- What to work on -
Using the listing below, copy exactly the lines from the one containing "(** * on-off-hours: the" to the one containing "Conventions of the embedding.", both lines included, and no others.

- Provided records -

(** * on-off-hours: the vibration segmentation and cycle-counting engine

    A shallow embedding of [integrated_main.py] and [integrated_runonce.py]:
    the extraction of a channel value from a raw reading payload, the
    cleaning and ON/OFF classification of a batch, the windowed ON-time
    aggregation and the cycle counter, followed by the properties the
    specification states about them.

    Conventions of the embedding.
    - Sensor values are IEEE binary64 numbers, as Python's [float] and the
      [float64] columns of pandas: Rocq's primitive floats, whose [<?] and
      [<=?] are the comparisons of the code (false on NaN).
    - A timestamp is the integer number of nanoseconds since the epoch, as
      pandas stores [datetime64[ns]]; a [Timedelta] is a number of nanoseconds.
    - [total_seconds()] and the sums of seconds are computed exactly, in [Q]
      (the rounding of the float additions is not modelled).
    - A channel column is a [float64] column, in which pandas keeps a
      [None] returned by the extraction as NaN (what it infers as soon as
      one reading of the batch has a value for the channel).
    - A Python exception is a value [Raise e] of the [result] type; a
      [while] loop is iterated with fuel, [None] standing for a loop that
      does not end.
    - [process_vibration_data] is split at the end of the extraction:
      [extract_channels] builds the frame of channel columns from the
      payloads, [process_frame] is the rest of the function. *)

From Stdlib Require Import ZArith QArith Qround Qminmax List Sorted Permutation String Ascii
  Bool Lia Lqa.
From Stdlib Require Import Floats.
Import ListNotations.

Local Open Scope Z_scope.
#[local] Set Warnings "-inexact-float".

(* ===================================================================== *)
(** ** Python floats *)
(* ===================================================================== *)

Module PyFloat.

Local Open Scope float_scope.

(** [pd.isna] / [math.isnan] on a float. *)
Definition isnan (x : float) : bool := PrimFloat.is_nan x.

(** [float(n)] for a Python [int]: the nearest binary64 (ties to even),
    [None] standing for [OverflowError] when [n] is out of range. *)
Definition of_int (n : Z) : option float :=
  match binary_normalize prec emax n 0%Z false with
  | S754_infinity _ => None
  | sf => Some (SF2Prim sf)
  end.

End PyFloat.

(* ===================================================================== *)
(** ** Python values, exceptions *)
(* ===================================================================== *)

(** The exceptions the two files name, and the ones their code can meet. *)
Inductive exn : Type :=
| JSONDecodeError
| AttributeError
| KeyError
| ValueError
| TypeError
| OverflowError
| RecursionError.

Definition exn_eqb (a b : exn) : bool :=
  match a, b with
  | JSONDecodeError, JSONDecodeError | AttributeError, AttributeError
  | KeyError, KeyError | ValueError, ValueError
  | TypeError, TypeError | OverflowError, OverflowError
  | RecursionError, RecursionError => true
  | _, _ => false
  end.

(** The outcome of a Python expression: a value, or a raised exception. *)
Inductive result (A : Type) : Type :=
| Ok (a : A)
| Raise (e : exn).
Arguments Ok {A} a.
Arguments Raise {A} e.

...

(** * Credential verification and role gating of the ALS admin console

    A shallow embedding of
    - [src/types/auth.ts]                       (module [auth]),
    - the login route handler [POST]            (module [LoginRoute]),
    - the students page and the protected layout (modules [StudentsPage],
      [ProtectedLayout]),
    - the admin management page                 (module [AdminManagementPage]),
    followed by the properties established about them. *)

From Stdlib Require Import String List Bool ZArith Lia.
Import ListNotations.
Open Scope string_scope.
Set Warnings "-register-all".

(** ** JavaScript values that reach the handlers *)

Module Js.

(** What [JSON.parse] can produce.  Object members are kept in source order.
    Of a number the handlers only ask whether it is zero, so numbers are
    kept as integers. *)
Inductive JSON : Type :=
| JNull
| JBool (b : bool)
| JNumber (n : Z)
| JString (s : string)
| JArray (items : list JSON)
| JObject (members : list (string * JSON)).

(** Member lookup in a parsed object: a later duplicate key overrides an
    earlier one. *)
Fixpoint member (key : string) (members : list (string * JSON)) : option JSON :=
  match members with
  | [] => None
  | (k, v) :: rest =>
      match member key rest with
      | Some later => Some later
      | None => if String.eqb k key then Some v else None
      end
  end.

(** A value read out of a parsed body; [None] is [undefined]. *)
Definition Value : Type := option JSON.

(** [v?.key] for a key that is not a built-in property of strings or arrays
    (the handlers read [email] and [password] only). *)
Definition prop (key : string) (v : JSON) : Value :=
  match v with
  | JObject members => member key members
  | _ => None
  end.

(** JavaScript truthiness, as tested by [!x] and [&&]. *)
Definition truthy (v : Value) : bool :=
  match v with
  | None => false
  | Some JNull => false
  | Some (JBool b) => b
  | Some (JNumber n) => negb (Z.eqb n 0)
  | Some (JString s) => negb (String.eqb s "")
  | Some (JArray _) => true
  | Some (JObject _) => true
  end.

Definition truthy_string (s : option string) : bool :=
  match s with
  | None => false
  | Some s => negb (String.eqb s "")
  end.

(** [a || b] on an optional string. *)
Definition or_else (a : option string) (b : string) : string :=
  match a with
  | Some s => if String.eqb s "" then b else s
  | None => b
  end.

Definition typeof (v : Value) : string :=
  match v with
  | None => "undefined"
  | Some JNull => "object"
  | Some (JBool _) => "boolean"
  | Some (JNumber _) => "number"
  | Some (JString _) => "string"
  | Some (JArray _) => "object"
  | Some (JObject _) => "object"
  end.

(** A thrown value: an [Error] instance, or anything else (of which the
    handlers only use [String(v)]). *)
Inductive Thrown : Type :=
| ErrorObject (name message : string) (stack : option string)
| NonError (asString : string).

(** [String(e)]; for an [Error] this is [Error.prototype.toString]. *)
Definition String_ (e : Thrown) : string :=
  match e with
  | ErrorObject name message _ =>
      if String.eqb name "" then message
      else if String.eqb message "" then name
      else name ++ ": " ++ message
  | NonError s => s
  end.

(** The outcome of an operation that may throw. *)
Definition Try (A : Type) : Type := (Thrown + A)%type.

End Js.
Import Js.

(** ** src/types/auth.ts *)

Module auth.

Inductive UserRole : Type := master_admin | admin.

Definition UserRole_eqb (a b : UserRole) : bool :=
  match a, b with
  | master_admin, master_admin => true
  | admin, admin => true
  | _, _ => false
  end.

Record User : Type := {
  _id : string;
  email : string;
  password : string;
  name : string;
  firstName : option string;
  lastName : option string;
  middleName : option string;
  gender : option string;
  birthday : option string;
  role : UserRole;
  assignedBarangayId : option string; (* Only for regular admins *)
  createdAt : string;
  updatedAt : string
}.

--

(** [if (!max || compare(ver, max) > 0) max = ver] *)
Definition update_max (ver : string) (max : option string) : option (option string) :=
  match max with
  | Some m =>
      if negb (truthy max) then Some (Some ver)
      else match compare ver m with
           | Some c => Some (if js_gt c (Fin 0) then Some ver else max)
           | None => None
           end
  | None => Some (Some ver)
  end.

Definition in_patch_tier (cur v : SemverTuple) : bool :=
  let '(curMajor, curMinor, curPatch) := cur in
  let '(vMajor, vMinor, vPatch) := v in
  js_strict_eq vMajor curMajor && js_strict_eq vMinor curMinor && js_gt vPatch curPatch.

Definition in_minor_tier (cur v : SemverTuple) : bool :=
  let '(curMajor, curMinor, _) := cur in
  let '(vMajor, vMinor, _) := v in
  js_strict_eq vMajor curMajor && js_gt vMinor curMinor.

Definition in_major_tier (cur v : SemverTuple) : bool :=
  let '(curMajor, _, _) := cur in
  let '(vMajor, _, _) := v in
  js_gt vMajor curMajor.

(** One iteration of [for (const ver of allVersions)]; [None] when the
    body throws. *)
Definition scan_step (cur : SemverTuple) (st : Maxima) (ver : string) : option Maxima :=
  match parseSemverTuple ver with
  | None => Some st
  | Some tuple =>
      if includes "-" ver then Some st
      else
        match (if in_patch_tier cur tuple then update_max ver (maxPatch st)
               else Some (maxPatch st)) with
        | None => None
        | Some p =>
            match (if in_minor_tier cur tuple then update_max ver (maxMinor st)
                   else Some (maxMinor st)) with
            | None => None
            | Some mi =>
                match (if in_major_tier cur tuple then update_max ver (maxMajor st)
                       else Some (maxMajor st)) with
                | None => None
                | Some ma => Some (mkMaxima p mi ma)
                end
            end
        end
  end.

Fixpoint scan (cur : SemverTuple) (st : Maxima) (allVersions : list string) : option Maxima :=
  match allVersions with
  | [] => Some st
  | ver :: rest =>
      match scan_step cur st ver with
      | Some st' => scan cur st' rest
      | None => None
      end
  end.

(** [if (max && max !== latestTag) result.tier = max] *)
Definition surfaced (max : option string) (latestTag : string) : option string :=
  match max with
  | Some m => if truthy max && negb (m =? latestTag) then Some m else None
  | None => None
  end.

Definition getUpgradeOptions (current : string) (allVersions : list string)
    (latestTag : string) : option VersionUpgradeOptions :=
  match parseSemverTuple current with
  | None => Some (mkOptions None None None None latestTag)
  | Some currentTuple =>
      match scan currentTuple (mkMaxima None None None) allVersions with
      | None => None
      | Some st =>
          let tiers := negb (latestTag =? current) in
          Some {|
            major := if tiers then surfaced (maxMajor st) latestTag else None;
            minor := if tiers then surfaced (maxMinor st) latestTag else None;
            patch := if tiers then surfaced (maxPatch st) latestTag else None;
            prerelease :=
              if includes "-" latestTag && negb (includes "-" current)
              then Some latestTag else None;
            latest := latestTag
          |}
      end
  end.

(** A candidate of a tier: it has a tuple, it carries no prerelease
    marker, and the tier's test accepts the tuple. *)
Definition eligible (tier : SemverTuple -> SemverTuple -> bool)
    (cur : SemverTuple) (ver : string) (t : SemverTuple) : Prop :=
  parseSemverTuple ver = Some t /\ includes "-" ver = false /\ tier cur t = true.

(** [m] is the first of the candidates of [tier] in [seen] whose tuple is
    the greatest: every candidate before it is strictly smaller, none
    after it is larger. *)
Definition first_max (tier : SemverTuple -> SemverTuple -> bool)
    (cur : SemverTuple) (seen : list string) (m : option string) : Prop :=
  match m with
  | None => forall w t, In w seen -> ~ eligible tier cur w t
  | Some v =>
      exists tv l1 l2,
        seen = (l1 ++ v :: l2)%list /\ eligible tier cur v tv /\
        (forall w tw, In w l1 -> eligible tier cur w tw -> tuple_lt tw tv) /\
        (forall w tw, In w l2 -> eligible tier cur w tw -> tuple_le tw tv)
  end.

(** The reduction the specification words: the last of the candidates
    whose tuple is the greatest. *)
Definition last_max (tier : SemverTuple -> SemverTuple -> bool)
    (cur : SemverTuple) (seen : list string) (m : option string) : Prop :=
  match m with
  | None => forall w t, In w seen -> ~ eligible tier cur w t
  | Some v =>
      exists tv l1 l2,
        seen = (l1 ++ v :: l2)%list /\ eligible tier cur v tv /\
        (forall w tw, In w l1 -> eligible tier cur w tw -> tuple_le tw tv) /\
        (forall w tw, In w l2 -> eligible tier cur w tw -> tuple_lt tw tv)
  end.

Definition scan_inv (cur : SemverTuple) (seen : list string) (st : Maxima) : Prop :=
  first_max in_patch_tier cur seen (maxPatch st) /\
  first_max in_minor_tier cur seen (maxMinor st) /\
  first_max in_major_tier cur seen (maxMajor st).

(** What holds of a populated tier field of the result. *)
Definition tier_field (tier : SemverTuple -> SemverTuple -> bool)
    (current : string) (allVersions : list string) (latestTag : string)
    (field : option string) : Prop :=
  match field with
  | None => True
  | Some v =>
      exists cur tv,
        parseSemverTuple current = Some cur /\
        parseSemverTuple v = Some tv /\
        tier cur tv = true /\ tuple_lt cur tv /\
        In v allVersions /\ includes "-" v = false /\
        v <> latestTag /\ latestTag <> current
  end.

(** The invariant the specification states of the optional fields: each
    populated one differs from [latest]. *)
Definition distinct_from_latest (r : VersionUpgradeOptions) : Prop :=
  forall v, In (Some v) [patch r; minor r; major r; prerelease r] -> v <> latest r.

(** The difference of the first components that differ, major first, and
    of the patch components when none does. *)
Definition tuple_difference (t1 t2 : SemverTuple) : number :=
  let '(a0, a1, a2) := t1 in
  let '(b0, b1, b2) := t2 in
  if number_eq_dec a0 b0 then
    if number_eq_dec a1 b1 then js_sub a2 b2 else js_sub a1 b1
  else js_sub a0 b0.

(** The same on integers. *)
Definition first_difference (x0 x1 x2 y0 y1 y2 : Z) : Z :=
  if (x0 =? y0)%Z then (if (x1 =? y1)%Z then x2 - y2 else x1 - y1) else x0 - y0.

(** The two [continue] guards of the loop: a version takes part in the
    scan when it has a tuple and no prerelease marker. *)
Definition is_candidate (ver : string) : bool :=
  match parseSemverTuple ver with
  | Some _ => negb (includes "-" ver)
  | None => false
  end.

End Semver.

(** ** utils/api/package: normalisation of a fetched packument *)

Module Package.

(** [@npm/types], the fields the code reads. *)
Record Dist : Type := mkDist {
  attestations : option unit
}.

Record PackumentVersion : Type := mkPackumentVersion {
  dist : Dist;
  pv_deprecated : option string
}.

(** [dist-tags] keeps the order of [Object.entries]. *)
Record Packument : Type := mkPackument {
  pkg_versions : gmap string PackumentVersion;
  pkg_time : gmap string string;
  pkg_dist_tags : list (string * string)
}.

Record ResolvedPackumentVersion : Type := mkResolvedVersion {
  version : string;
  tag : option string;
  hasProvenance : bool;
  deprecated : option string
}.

- Solution to this exercise -
(** * on-off-hours: the vibration segmentation and cycle-counting engine

    A shallow embedding of [integrated_main.py] and [integrated_runonce.py]:
    the extraction of a channel value from a raw reading payload, the
    cleaning and ON/OFF classification of a batch, the windowed ON-time
    aggregation and the cycle counter, followed by the properties the
    specification states about them.

    Conventions of the embedding.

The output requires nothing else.